In my first account of the electrical action of the human heart, I made no allusion to the influence upon the electrical pulse of the movements of respiration. I noticed that influence indeed which is especially well marked in my own case (where the heart happens to be of the complete horizontal type) but only as disturbing the demonstration, and in some cases rendering the direction of the pulse uncertain. I noticed in particular that when demonstrating the transverse effect from the two hands, best effects were shown by holding my breath in expiration, and that these effects were markedly diminished during deep inspiration.
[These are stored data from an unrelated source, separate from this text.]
Fixpoint free_stacks (stacks : list SecondaryStack) : stateful PageAllocator AllocatorError unit :=
  match stacks with
  | [] => sret tt
  | stack :: rest =>
      let! _ := free_pages (page_steps (guard_start (ss_layout stack)) (top (ss_layout stack))) in
      free_stacks rest
  end.

Definition allocate_secondary_stacks (cpus : list CpuDescriptor) :
  stateful PageAllocator AllocatorError (FixedList SecondaryStack) :=
  fun allocator =>
    match allocate_loop (List.filter needs_stack cpus) (allocator, FixedList_new MAX_CPUS) with
    | (Ok _, (a, stacks)) => (Ok stacks, a)
    | (Err error, (a, stacks)) =>
        (let! l := slift (FixedList_iter stacks) in let! _ := free_stacks l in sfail error) a
    | (Panic, (a, _)) => (Panic, a)
    end.
End Allocation.

(** ** Slots *)

(** Snapshot of the immutable context fields; [context] is the context's address. *)
Record CpuIdentity := mkIdentity {
  id_logical_id : Z;
  id_affinity : Z;
  id_stack_bottom : Z;
  id_stack_top : Z;
  id_context : Z
}.

(** The words of [PcpuContext]. *)
Inductive ctx_field := HostSp | ActiveVcpu | LogicalId | Affinity | StackBottom | StackTop | Present.

#[global] Instance ctx_field_eq_dec : EqDecision ctx_field.
Proof. solve_decision. Defined.

(** The memory of a [PcpuSlot]: the claim, the mailbox and the context. *)
Inductive slot_loc := SlotClaimed | Mail (l : mailbox_loc) | Ctx (f : ctx_field).

#[global] Instance slot_loc_eq_dec : EqDecision slot_loc.
Proof. solve_decision. Defined.

Definition PcpuSlot_new : memory slot_loc := fun _ => 0.
(** [linux_layout_lowest]: the boot layout never panics. When it is produced,
    the image, the device tree window and the RAM disk fit in RAM in that
    order without overlap, and the device tree and RAM disk sit at the lowest
    addresses any fitting layout gives them. When the header is good and no
    layout is produced, none fits. *)
Lemma linux_layout_lowest image base size rd :
  Forall u8 image -> u64 base -> u64 size -> (forall n, rd = Some n -> u64 n) ->
  match LinuxBootLayout_new image base size rd with
  | Ok l =>
      LinuxImageHeader_parse image = Ok (image_header l) /\ ram_ipa l = base /\ ram_size l = size /\
      layout_fits (image_header l) base size rd (image_ipa l) (dtb_ipa l) (initrd l) /\
      forall i d r, layout_fits (image_header l) base size rd i d r ->
        dtb_ipa l <= d /\ initrd_le (initrd l) r
  | Err (Image e) => LinuxImageHeader_parse image = Err e
  | Err _ => exists h, LinuxImageHeader_parse image = Ok h /\ forall i d r, ~ layout_fits h base size rd i d r
  | Panic => False
  end.
Proof.
  intros Hb Hbase Hsize Hrd. unfold LinuxBootLayout_new. unfold u64 in Hbase, Hsize.
  destruct (LinuxImageHeader_parse image) as [h|e|] eqn:Hp; cbn [map_err obind]; [|done|].
  2: { exfalso. by destruct (parse_spec image (mkHeader 0 0 0) Hb) as [[] _]. }
  destruct (parse_bounds image h Hb Hp) as (Ht & Hi & Hi0). unfold u64 in Ht, Hi.
  rewrite is_aligned_mod, is_page_aligned_mod by done.
  destruct (Z.eqb_spec (base mod LINUX_IMAGE_BASE_ALIGNMENT) 0) as [Ha|Ha]; simpl; [|no_layout h].
  destruct (Z.eqb_spec (size mod PAGE_SIZE) 0) as [Hs|Hs]; simpl; [|no_layout h].
  destruct (checked_add base size) as [re|] eqn:E1; cbn [ok_or obind]; [|apply checked_add_None in E1; no_layout h].
  apply checked_add_Some in E1 as [-> E1].
  destruct (checked_add base (text_offset h)) as [im|] eqn:E2; cbn [ok_or obind];
    [|apply checked_add_None in E2; no_layout h].
  apply checked_add_Some in E2 as [-> E2].
  destruct (checked_add (base + text_offset h) _) as [ie|] eqn:E3; cbn [ok_or obind];
    [|apply checked_add_None in E3; no_layout h].
  apply checked_add_Some in E3 as [-> E3].
  destruct (Z.ltb_spec (base + text_offset h) base); [lia|]. simpl.
  destruct (Z.ltb_spec (base + size) (base + text_offset h + image_size h)); simpl; [no_layout h|].
  unfold requires_48bit_placement. rewrite land_single_bit, Z.shiftl_1_l by done.
  destruct (Z.testbit (flags h) 3 && (2 ^ 48 <? base + text_offset h + image_size h)) eqn:E4; bool_prop.
  { exists h. split; [done|]. intros i d r (_ & _ & _ & -> & H48 & _). specialize (H48 ltac:(done)). lia. }
  pose proof (align_up_cases (base + text_offset h + image_size h) 8 ltac:(lia) ltac:(lia)) as H8.
  destruct (align_up _ 8) as [db|e|]; cbn [obind]; [|destruct H8 as [-> H8]|done].
  2: { exists h. split; [done|]. intros i d r (_ & _ & _ & -> & _ & Hd & Hd8 & Hde & _).
       specialize (H8 d Hd8 Hd). unfold LINUX_DTB_CAPACITY in *. lia. }
  destruct H8 as (H8 & H8a & _ & H8l).
  pose proof (fun i d r => layout_after h base size rd db i d r H8l) as Hlow.
  destruct (checked_add db LINUX_DTB_CAPACITY) as [de|] eqn:E5; cbn [ok_or obind].
  2: { apply checked_add_None in E5. exists h. split; [done|]. intros i d r (_ & _ & ?)%Hlow. lia. }
  apply checked_add_Some in E5 as [-> E5]. destruct (Z.ltb_spec (base + size) (db + LINUX_DTB_CAPACITY)) as [Hl|Hl].
  { exists h. split; [done|]. intros i d r (_ & _ & ?)%Hlow. lia. }
  pose proof (place_initrd_spec (db + LINUX_DTB_CAPACITY) (base + size) rd) as Hpl.
  do 4 (discharge Hpl; [first [done | unfold LINUX_DTB_CAPACITY in *; lia | by apply ram_end_aligned]|]).
  destruct (place_initrd _ _ rd) as [r|e|]; cbn [obind]; [|destruct Hpl as [He Hpl]|done].
  2: { assert (exists h', Ok (E:=LinuxImageError) h = Ok h' /\ forall i d r, ~ layout_fits h' base size rd i d r) as Hno.
       { exists h. split; [done|]. intros i d r (_ & Hr & _)%Hlow. by apply (Hpl r). }
       by destruct He as [-> | ->]. }
  destruct Hpl as [Hfit Hleast]. cbn [image_header ram_ipa ram_size image_ipa dtb_ipa initrd].
  split_and!; [done..| |].
  - unfold layout_fits. split_and!; try done. intros Hb3. destruct E4 as [E4|E4]; [congruence|by bool_prop].
  - intros i d r' (H1 & H2 & _)%Hlow. auto.
Qed.
(* ===== verification/Mmio.v ===== *)
(** * Trapped MMIO: src/tvisor_util/mmio.rs

    Decoding of a stage-2 data abort into a load or store, the virtual PL011
    with its ring of received bytes, the virtual interrupt distributor, and
    the dispatcher that emulates one access on the guest's registers.  The
    device methods take [&mut self] and are [stateful]. *)

From S2P Require Import Prelude Page GuestPlatform.

Definition ESR_ISV : Z := Z.shiftl 1 24.
Definition ESR_SAS_SHIFT : Z := 22.
Definition ESR_SSE : Z := Z.shiftl 1 21.
Definition ESR_SRT_SHIFT : Z := 16.
Definition ESR_SF : Z := Z.shiftl 1 15.
Definition ESR_WNR : Z := Z.shiftl 1 6.

Inductive MmioDecodeError :=
| InstructionSyndromeInvalid
| SignExtendingRead
| InvalidAccessSize.

Record MmioAccess := mkAccess {
  ipa : Z;
  is_write : bool;
  width : Z;
  register : nat;
  register_is_64bit : bool
}.

Definition decode_data_abort (esr_el2 ipa : Z) : outcome MmioDecodeError MmioAccess :=
  let iss := Z.land (as_u32 esr_el2) 0x01ffffff in
  reject Z.land iss ESR_ISV =? 0 with InstructionSyndromeInvalid in
  let? width := match Z.land (Z.shiftr iss ESR_SAS_SHIFT) 3 with
                | 0 => Ok 1
                | 1 => Ok 2
                | 2 => Ok 4
                | 3 => Ok 8
                | _ => Err InvalidAccessSize
                end in
  let is_write := negb (Z.land iss ESR_WNR =? 0) in
  reject negb is_write && negb (Z.land iss ESR_SSE =? 0) with SignExtendingRead in
  Ok (mkAccess ipa is_write width (Z.to_nat (as_u8 (Z.land (Z.shiftr iss ESR_SRT_SHIFT) 0x1f)))
        (negb (Z.land iss ESR_SF =? 0))).

(** ** The virtual PL011 *)

Inductive Pl011Error :=
| UnsupportedWidth (width : Z)
| UnsupportedRead (offset : Z)
| UnsupportedWrite (offset : Z).

Inductive Pl011Result :=
| Read (value : Z)
| Write (byte : option Z).

Record VirtualPl011 := mkPl011 {
  imsc : Z;
  rx : list Z;
  rx_head : nat;
  rx_len : nat
}.

Definition VirtualPl011_default : VirtualPl011 := mkPl011 0 (replicate 64 0) 0 0.

Definition DR : Z := 0x00.
Definition FR : Z := 0x18.
Definition IBRD : Z := 0x24.
Definition FBRD : Z := 0x28.
Definition LCR_H : Z := 0x2c.
Definition CR : Z := 0x30.
Definition IMSC : Z := 0x38.
Definition RIS : Z := 0x3c.
Definition MIS : Z := 0x40.
Definition ICR : Z := 0x44.
Definition PID0 : Z := 0xfe0.
Definition PID1 : Z := 0xfe4.
Definition PID2 : Z := 0xfe8.
Definition PID3 : Z := 0xfec.
Definition CID0 : Z := 0xff0.
Definition CID1 : Z := 0xff4.
Definition CID2 : Z := 0xff8.
Definition CID3 : Z := 0xffc.
Definition RXIM : Z := Z.shiftl 1 4.
Definition FR_TX_READY : Z := Z.shiftl 1 7.
Definition FR_RXFE : Z := Z.shiftl 1 4.

Definition enqueue_rx {E} (byte : Z) : stateful VirtualPl011 E bool := fun self =>
  if (rx_len self =? length (rx self))%nat then (Ok false, self)
  else
    let tail := ((rx_head self + rx_len self) mod length (rx self))%nat in
    match arr_set (rx self) tail byte with
    | Ok rx' => (Ok true, mkPl011 (imsc self) rx' (rx_head self) (rx_len self + 1))
    | Err e => (Err e, self)
    | Panic => (Panic, self)
    end.

Definition dequeue_rx {E} : stateful VirtualPl011 E Z := fun self =>
  if (rx_len self =? 0)%nat then (Ok 0, self)
  else
    match arr_get (rx self) (rx_head self) with
    | Ok byte =>
        (Ok byte, mkPl011 (imsc self) (rx self) ((rx_head self + 1) mod length (rx self)) (rx_len self - 1))
    | Err e => (Err e, self)
    | Panic => (Panic, self)
    end.

Definition rx_irq_pending (self : VirtualPl011) : bool :=
  negb (rx_len self =? 0)%nat && negb (Z.land (imsc self) RXIM =? 0).

(** [matches!(width, 1 | 2 | 4)]. *)
Definition width_supported (width : Z) : bool := (width =? 1) || (width =? 2) || (width =? 4).

(** The identification registers the AMBA bus reads. *)
Definition id_register (offset : Z) : Z :=
  if offset =? PID0 then 0x11 else
  if offset =? PID1 then 0x10 else
  if offset =? PID2 then 0x04 else
  if offset =? PID3 then 0x00 else
  if offset =? CID0 then 0x0d else
  if offset =? CID1 then 0xf0 else
  if offset =? CID2 then 0x05 else
  if offset =? CID3 then 0xb1 else 0.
I imagined at that time that the effect was due to a disfavouring of current spread from the heart by reason of the distended lung, but was puzzled by the fact that with the axial lead (right hand and left foot) the electrical pulse was augmented during inspiration instead of diminished as was the case with the transverse lead. I did not, however, follow up the clue afforded by this discrepancy, and it was only much later, i.e . after the introduction by Einthoven of the string-galvanometer and the observations of Einthoven, Kraus and Nicolai, Samojloff and others, that the meaning of the discrepancy and with it the whole mechanism of the respiratory effects became clear. The variations of amplitude are, if not entirely, almost entirely due to the rise and fall of the diaphragm, raising and lowering the heart as a lever hinged at the aortic end and thus widening and narrowing the “axial angle.” (By axial angle I mean the angle formed with the vertical by the current axis of the heart or line of greatest potential difference at right angles to the equator 00.) In 1889 I represented this angle as being 45° to the left (and 45° to the right in cases of situs viscerum inversus ), and drew two series of curved equipotential lines at opposite ends of the heart. To-day I represent the angle as 30 to the left (it can range in healthy subjects between 10° to the right and 100 to the left), and draw straight equipotential lines, parallel with the equator, at right angles to the current-axis CC (fig. 1).